The light was still not good and we continued round the bay before we found a few tails waving gently as they fed on crustaceans in a weed bed. Under Cayito’s watchful he marked out the fish to Tim who was struggling to see them. He gave him a reference and Tim put the cast down with prefect precision. Cayito indicated when to start his retrieve and shortly afterwards the rod flew up and the fish screamed across the flat. We managed to produce a couple more before heading off to have lunch in the boat. After lunch the tide was dropping rapidly and our options became more tricky with the low light conditions. The next flat we stopped on can only be described as the long walk. As the tide was very low we could actually wade across the inner part of the lagoon that we did for most of the afternoon. The fish would suddenly appear out of know where and require a rapid shot. Tim and I both managed a couple more fish although we must have walked for about 3 miles before finally arriving back at the boat. The last afternoon was somewhat running away from us, so in a large ditch effort to find some tailing fish Cayito took us to one of the ocean side flats of hard coral. Sure enough as we found fish tailing and finning across the flat. This required some serious stealth, and the best way to approach them was to wade around the edge of the flat in the deeper water. Nevertheless I found it frustrating as every time I put a cast out to a tailing fish I would spook the rest of the school that I could not see in the glare and flat light. Tim was again firing on all cylinders under Cayito’s eagle like eyes and picked up two fish in quick succession, a great achievement in such skinny water.

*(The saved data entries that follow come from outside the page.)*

(** Shrinking with [uvmdealloc] keeps the bytes of the remaining pages and gives
    the other pages back to the allocator. *)
Theorem uvmdealloc_correct m free root tbl ps oldsz newsz :
  uvm m free root tbl ps -> 0 <= oldsz <= TRAPFRAME -> 0 <= newsz -> length ps = pgs oldsz ->
  exists m' free', uvmdealloc kend root oldsz newsz m = Ok (Z.min oldsz newsz) m' /\
    uvm m' free' root tbl (take (pgs newsz) ps) /\
    free' = reverse (drop (pgs newsz) ps).*1 ++ free /\
    forall va, ubyte (m_mem m') (take (pgs newsz) ps) va = ubyte (m_mem m) (take (pgs newsz) ps) va.
Proof.
  intros Hu Hold Hnew Hlen.
  destruct (uvmdealloc_spec m free root tbl ps oldsz newsz Hu Hold Hnew Hlen)
    as (m' & free' & E & Ef & Hu' & Hc).
  exists m', free'. split; [done|]. split; [done|]. split; [done|].
  intros va. apply ubyte_keep. intros p i Hp Hi.
  pose proof (u_nodup _ _ _ _ _ Hu) as Hnd. rewrite <- (take_drop (pgs newsz) ps), fst_app in Hnd.
  apply NoDup_app in Hnd as (_ & Hnd & _).
  assert (Hin : forall q, q ∈ (take (pgs newsz) ps).*1 \/ q ∈ (drop (pgs newsz) ps).*1 -> q ∈ ps.*1).
  { intros q Hq. rewrite <- (take_drop (pgs newsz) ps), fst_app, elem_of_app. done. }
  eapply change_page; [exact Hc| | |eapply u_page; [exact Hu|auto]|done].
  - intros q [Hq|Hq]; [eapply owned_ok; [apply Hu|done]|]. eapply u_page; [exact Hu|auto].
  - intros [Ho|Hq]; [by apply (u_own _ _ _ _ _ Hu p); [auto|]|]. by apply (Hnd p).
Qed.
End Uvm.

(** ** A small machine *)

(** Twelve free pages at the end of the memory. *)
Definition pool_end : Z := PHYSTOP - 12 * 4096.
Definition pool_pages : list Z := map (fun i => pool_end + 4096 * i) (seqZ 0 12).

Definition pool : machine :=
  mk_machine (mk_hart 0 2 0 0 None) {[Lk_kmem := mk_spinlock 0 "kmem" None]}
    (foldr (fun i mm => store64 mm (pool_end + 4096 * i) (pool_end + 4096 * (i + 1))) ∅ (seqZ 0 11))
    pool_end [] None 1 0.

Lemma pool_inv : kmem_inv pool_end pool pool_pages.
Proof.
  split.
  - vm_compute. tauto.
  - by apply (bool_decide_unpack _); vm_compute.
  - apply Forall_forall. intros p (i & <- & Hi)%list_elem_of_In%in_map_iff.
    apply list_elem_of_In, elem_of_seqZ in Hi. unfold page_ok, pool_end, PHYSTOP, KERNBASE. split; [dlia|lia].
Qed.

Definition no_top (j : Z) : Z := 0.

(** The state after an operation that returned. *)
Definition state_of {A} (r : res machine A) : machine :=
  match r with Ok _ m => m | _ => pool end.

(** An empty address space, and one of two pages. *)
Definition pool_empty : machine := state_of (uvmcreate pool).
Definition pool_two : machine := state_of (uvmalloc pool_end pool_end 0 8192 pool_empty).

Lemma pool_empty_uvm :
  uvm pool_end no_top pool_empty (tail pool_pages) pool_end {[(2%nat, 0) := pool_end]} [].
Proof.
  destruct (uvmcreate_spec pool_end eq_refl no_top pool pool_pages) as (m' & E & Hu & _);
    [done|split; cbn; lia|by exists "kmem"%string|exact pool_inv|].
  unfold pool_empty. by rewrite E.
Qed.

Lemma uvmalloc_correct_witness :
  exists r m' free' tbl' new,
    uvmalloc pool_end pool_end 0 8192 pool_empty = Ok r m' /\
    uvm pool_end no_top m' free' pool_end tbl' new /\
    (r = 8192 /\ length new = pgs 8192 \/ r = 0 /\ new = []).
Proof.
  destruct (uvmalloc_correct pool_end eq_refl no_top pool_empty _ _ _ _ 0 8192 pool_empty_uvm)
    as (r & m' & free' & tbl' & new & E & Hu & Hr & _); [lia|vm_compute; congruence|reflexivity|].
  exists r, m', free', tbl', new. split; [exact E|]. split; [exact Hu|exact Hr].
Defined.

(** A call that is known to return [r]. *)
Lemma ok_state {A} (e : res machine A) (r : A) :
  match e with Ok r' _ => Some r' | _ => None end = Some r -> e = Ok r (state_of e).
Proof. destruct e; intros [=]. by subst. Qed.

Lemma pool_two_eq : uvmalloc pool_end pool_end 0 8192 pool_empty = Ok 8192 pool_two.
Proof. unfold pool_two. apply ok_state. vm_compute. reflexivity. Qed.

#[global] Opaque pool_empty pool_two.

Lemma zero_pages_nil mm : zero_pages mm [].
Proof. by intros p i Hp%not_elem_of_nil. Qed.

Lemma pool_two_uvm : exists free tbl ps,
  uvm pool_end no_top pool_two free pool_end tbl ps /\ ps.*2 = [user_rwx; user_rwx].
Proof.
  assert (Hk : (length ([] ++ [] : list (Z * Z)) + 2)%nat =
               Nat.max (pgs 8192) (length ([] ++ [] : list (Z * Z)))) by (vm_compute; reflexivity).
  assert (Hsz : 0 <= 8192 <= TRAPFRAME) by (split; discriminate).
  pose proof (uvmalloc_loop_spec pool_end eq_refl no_top pool_end 8192 [] Hsz 2 3 pool_empty _ _ []
                pool_empty_uvm (zero_pages_nil _) eq_refl Hk ltac:(lia)) as H.
  destruct H as (r & m' & free' & tbl' & new & E & Hu & _ & _ & Hf & Hr).
  change (uvmalloc pool_end pool_end 0 8192 pool_empty = Ok r m') in E. rewrite pool_two_eq in E.
  apply Ok_inj in E as [<- <-]. destruct Hr as [[_ Hlen]|[H0 _]]; [|discriminate H0].
  exists free', tbl', new. split; [exact Hu|]. rewrite Hf, Hlen. reflexivity.
Qed.

Lemma uvmdealloc_correct_witness :
  exists m' free' tbl' ps, uvmdealloc pool_end pool_end 8192 100 pool_two = Ok 100 m' /\
    uvm pool_end no_top m' free' pool_end tbl' ps /\ length ps = 1%nat.
Proof.
  destruct pool_two_uvm as (free & tbl & ps & Hu & Hf).
  assert (Hl : length ps = pgs 8192) by (rewrite <- (length_fmap snd ps), Hf; reflexivity).
  destruct (uvmdealloc_correct pool_end eq_refl no_top pool_two _ _ _ _ 8192 100 Hu)
    as (m' & free' & E & Hu' & _); [vm_compute; intuition congruence|lia|exact Hl|].
  exists m', free', tbl, (take (pgs 100) ps). split; [exact E|]. split; [exact Hu'|].
  rewrite length_take, Hl. reflexivity.
Defined.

I was just about giving up when I saw something large come onto the flat some way off below me. It was throwing up one hell of a bow wave as it came careening across the flat. I picked up the line and fired off one cast that miraculously landed the fly one foot in front of the bow wave. My heart was in my mouth as gave the bonefish bitters one small tweak and the bow wave was right on top of the fly. The line went tight, the 7 weight gave a vicious buck and line screamed out across the flat. Before I knew it I had 50 yards of backing out and was desperately keeping the rod held high above my head to prevent being cut on the coral. After some serious pumping I managed to turn the fish and make some line back. Eventually I brought to hand a fantastic bonefish of about 6 lbs. What a cracking way to finish off the trip, and the beer on the way home tasted that much sweeter!

That evening we held our annual guides casting competition which I always enjoy. The fishermen always enjoy this event as it is a chance for them to see how well their guides can perform and also to heckle them for all the abuse they have received during the week. Hower hung onto his title from last year winning with a fabulous cast of 44 yards. Weel done!